-- Source material follows --

(** * create-student-groups: the grouping core of [app.js]

    A shallow embedding of the functions [mulberry32], [shuffleInPlace],
    [parseCSV], [groupStudents], [reshuffleRespectingLocksToGroupSize],
    [lockedStayInPlace] and of the guard of [applyNewGroupSize], followed by
    the properties of the specification that concern them.

    Conventions of the embedding.
    - A JS array is a [list], in index order; [push] appends at the end and
      [pop] removes the last element.
    - A JS string is a [string]; its code units are the characters of the
      [string] (code units below 256), compared by their code.
    - The group size is a JS number holding an integer: a [Z].  Lengths and
      indices are [nat].
    - [throw new Error(msg)] is the result [Throw msg]. *)

From Stdlib Require Import String Ascii ZArith Bool Arith Lia Permutation List.
Import ListNotations.
Open Scope string_scope.
Open Scope list_scope.

(** ** Results of a call *)

Inductive result (A : Type) : Type :=
| Ok (a : A)
| Throw (msg : string).
Arguments Ok {A} a.
Arguments Throw {A} msg.

(** ** Data model *)

(** [{ name, program }], a row of the CSV. *)
Record student : Type := mkStudent { name : string; program : string }.

(** [{ name, program, locked }], a student placed in a group. *)
Record member : Type := mkMember { who : student; locked : bool }.

(** [{ index, students, missingPrograms }]; [None] is [null]. *)
Record group : Type := mkGroup {
  index : nat;
  students : list member;
  missingPrograms : option (list string)
}.

(** The object returned by [groupStudents]. *)
Record partition : Type := mkPartition {
  groupSize : Z;
  numGroups : nat;
  programs : list string;
  groups : list group
}.

(** ** Arrays *)

(** [arr.pop()]: the last element and the array without it. *)
Fixpoint pop {A : Type} (l : list A) : option (A * list A) :=
  match l with
  | [] => None
  | x :: r =>
      match pop r with
      | None => Some (x, [])
      | Some (y, r') => Some (y, x :: r')
      end
  end.

(** [arr[i] = x] for an index inside the array. *)
Fixpoint set_nth {A : Type} (i : nat) (x : A) (l : list A) : list A :=
  match l, i with
  | [], _ => []
  | _ :: r, O => x :: r
  | y :: r, S i' => y :: set_nth i' x r
  end.

(** [[arr[i], arr[j]] = [arr[j], arr[i]]]; both indices are inside the array
    wherever the program swaps. *)
Definition swap {A : Type} (arr : list A) (i j : nat) : list A :=
  match nth_error arr i, nth_error arr j with
  | Some x, Some y => set_nth j x (set_nth i y arr)
  | _, _ => arr
  end.

(** [f(x, i)] over an array, as [Array.prototype.map] passes the index. *)
Fixpoint mapi_from {A B : Type} (f : nat -> A -> B) (i : nat) (l : list A) : list B :=
  match l with
  | [] => []
  | x :: r => f i x :: mapi_from f (S i) r
  end.
Definition mapi {A B : Type} (f : nat -> A -> B) (l : list A) : list B :=
  mapi_from f 0 l.

(** ** The random source *)

Definition two32 : Z := 4294967296%Z.

(** One call of the closure returned by [mulberry32]: from the state [a] (kept
    as its unsigned 32-bit pattern) to the numerator of the returned float over
    2^32 and the next state.  [| 0], [Math.imul] and [^] all work on the 32-bit
    pattern, so every intermediate value is reduced modulo 2^32. *)
Definition mulberry32_step (a : Z) : Z * Z :=
  let a1 := ((a mod two32 + 1831565813) mod two32)%Z in
  let t1 := ((Z.lxor a1 (Z.shiftr a1 15) * Z.lor 1 a1) mod two32)%Z in
  let m := ((Z.lxor t1 (Z.shiftr t1 7) * Z.lor 61 t1) mod two32)%Z in
  let t2 := Z.lxor ((t1 + m) mod two32)%Z t1 in
  (Z.lxor t2 (Z.shiftr t2 14), a1).

(** The value of the variable [rng]: the closure [mulberry32(seed)] with its
    captured state, or [undefined], in which case [Math.random] is called.
    [Math.random] is an oracle: [oracle k n] stands for
    [Math.floor(Math.random() * n)] at the [k]-th call, an index below [n]. *)
Inductive rng : Type :=
| Seeded (a : Z)
| MathRandom (oracle : nat -> nat -> nat) (calls : nat).
(** * The properties on concrete inputs *)

#[local] Existing Instance Example.library.

Ltac conjuncts := repeat match goal with |- _ /\ _ => split end.

(** C1 on [10 mail.example.com] (type [mx], decoded and re-typed); on
    [1_000 mail.example.com], whose first token starts with the numeral
    [1]; and on [abc mail.example.com], whose first token starts with
    no digit. *)
Lemma mx_value_parsing_example :
  (@strings.ToUpper Example.library "mx" = "MX"
   /\ strings.Fields "10 mail.example.com" = ["10"; "mail.example.com"]
   /\ parsesAsUint16 "10" 10
   /\ @convertAPIRecordToLibDNS Example.library
        (json.mkApiRecord "@" "mx" "10 mail.example.com" 3600)
      = Ok (MX "@" 3600000000000 10 "mail.example.com")
   /\ @convertToSpecificTypes Example.library
        [Generic (mkRR "@" 3600000000000 "Mx" "10 mail.example.com")]
      = [MX "@" 3600000000000 10 "mail.example.com"])
  /\ (startsWithUint16 "1_000" 1
      /\ @convertAPIRecordToLibDNS Example.library
           (json.mkApiRecord "@" "MX" "1_000 mail.example.com" 3600)
         = Ok (MX "@" 3600000000000 1 "mail.example.com")
      /\ @convertToSpecificTypes Example.library
           [Generic (mkRR "@" 3600000000000 "MX" "1_000 mail.example.com")]
         = [MX "@" 3600000000000 1 "mail.example.com"])
  /\ (startsWithNoUint16 "abc"
      /\ @convertAPIRecordToLibDNS Example.library
           (json.mkApiRecord "@" "MX" "abc mail.example.com" 3600)
         = Ok (MX "@" 3600000000000 10 "abc mail.example.com")
      /\ @convertToSpecificTypes Example.library
           [Generic (mkRR "@" 3600000000000 "MX" "abc mail.example.com")]
         = [MX "@" 3600000000000 10 "abc mail.example.com"]).
Proof.
  assert (Hten : parsesAsUint16 "10" 10) by (split; [reflexivity | lia]).
  assert (Hone : startsWithUint16 "1_000" 1).
  { exists "1", "_000". split; [reflexivity |]. split; [reflexivity |].
    split; [reflexivity | lia]. }
  assert (Habc : startsWithNoUint16 "abc") by (left; reflexivity).
  split; [| split].
  - destruct (@mx_value_parsing Example.library
                (json.mkApiRecord "@" "mx" "10 mail.example.com" 3600)
                (Generic (mkRR "@" 3600000000000 "Mx" "10 mail.example.com"))
                "10 mail.example.com" eq_refl eq_refl eq_refl eq_refl)
      as (Hwith & _ & _ & Hwhole & _).
    destruct (Hwith "10" ["mail.example.com"] 10 eq_refl ltac:(discriminate)
                (Hwhole "10" 10 Hten))
      as (_ & Hdecode & Hretype).
    conjuncts; first [assumption | reflexivity].
  - destruct (@mx_value_parsing Example.library
                (json.mkApiRecord "@" "MX" "1_000 mail.example.com" 3600)
                (Generic (mkRR "@" 3600000000000 "MX" "1_000 mail.example.com"))
                "1_000 mail.example.com" eq_refl eq_refl eq_refl eq_refl)
      as (Hwith & _).
    destruct (Hwith "1_000" ["mail.example.com"] 1 eq_refl ltac:(discriminate) Hone)
      as (_ & Hdecode & Hretype).
    conjuncts; assumption.
  - destruct (@mx_value_parsing Example.library
                (json.mkApiRecord "@" "MX" "abc mail.example.com" 3600)
                (Generic (mkRR "@" 3600000000000 "MX" "abc mail.example.com"))
                "abc mail.example.com" eq_refl eq_refl eq_refl eq_refl)
      as (_ & Hdefault & _).
    destruct (Hdefault "abc" ["mail.example.com"] eq_refl ltac:(discriminate) Habc)
      as (Hdecode & Hretype).
    conjuncts; assumption.
Defined.

(** C2 on a challenge record of TTL 0 and a record of TTL 300.5 s,
    appended to a server that answers 201. *)
Lemma write_ttl_floor_example :
  let records := [@TXT Example.library "_acme-challenge" 0 "token";
                  TXT "www" 300500000000 "v"] in
  let w := Example.always (mkResponse 201 "201 Created" (Ok None)) in
  map (fun req => option_map (fun b => map w_ttl (http.records b)) (ReqBody req))
    (sent (snd (AppendRecords Example.provider "example.com" records w)))
  = [Some [120; 300]]
  /\ w_ttl (flooredWire (@TXT Example.library "_acme-challenge" 0 "token")) = 120
  /\ w_ttl (flooredWire (@TXT Example.library "www" 300500000000 "v")) = 300
  /\ fst (AppendRecords Example.provider "example.com" records w) = Ok records.
Proof.
  intros records w.
  destruct (@write_ttl_floor_on_wire_only Example.library Example.provider "example.com"
              records w ltac:(discriminate) ltac:(discriminate) eq_refl)
    as (Hsent & _ & Hfloor & Hbelow & _ & _).
  conjuncts.
  - rewrite Hsent. reflexivity.
  - apply Hfloor. reflexivity.
  - apply (Hbelow (@TXT Example.library "www" 300500000000 "v"));
      [discriminate | reflexivity].
  - reflexivity.
Defined.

-- Source material concluded --

When you reach the line with "[1]; and on" in the records above, start writing out lines exactly, and stop once the line with "split; [reflexivity | lia]." has been written; include nothing else.

# [Exercise response]
    [1]; and on [abc mail.example.com], whose first token starts with
    no digit. *)
Lemma mx_value_parsing_example :
  (@strings.ToUpper Example.library "mx" = "MX"
   /\ strings.Fields "10 mail.example.com" = ["10"; "mail.example.com"]
   /\ parsesAsUint16 "10" 10
   /\ @convertAPIRecordToLibDNS Example.library
        (json.mkApiRecord "@" "mx" "10 mail.example.com" 3600)
      = Ok (MX "@" 3600000000000 10 "mail.example.com")
   /\ @convertToSpecificTypes Example.library
        [Generic (mkRR "@" 3600000000000 "Mx" "10 mail.example.com")]
      = [MX "@" 3600000000000 10 "mail.example.com"])
  /\ (startsWithUint16 "1_000" 1
      /\ @convertAPIRecordToLibDNS Example.library
           (json.mkApiRecord "@" "MX" "1_000 mail.example.com" 3600)
         = Ok (MX "@" 3600000000000 1 "mail.example.com")
      /\ @convertToSpecificTypes Example.library
           [Generic (mkRR "@" 3600000000000 "MX" "1_000 mail.example.com")]
         = [MX "@" 3600000000000 1 "mail.example.com"])
  /\ (startsWithNoUint16 "abc"
      /\ @convertAPIRecordToLibDNS Example.library
           (json.mkApiRecord "@" "MX" "abc mail.example.com" 3600)
         = Ok (MX "@" 3600000000000 10 "abc mail.example.com")
      /\ @convertToSpecificTypes Example.library
           [Generic (mkRR "@" 3600000000000 "MX" "abc mail.example.com")]
         = [MX "@" 3600000000000 10 "abc mail.example.com"]).
Proof.
  assert (Hten : parsesAsUint16 "10" 10) by (split; [reflexivity | lia]).
  assert (Hone : startsWithUint16 "1_000" 1).
  { exists "1", "_000". split; [reflexivity |]. split; [reflexivity |].
    split; [reflexivity | lia]. }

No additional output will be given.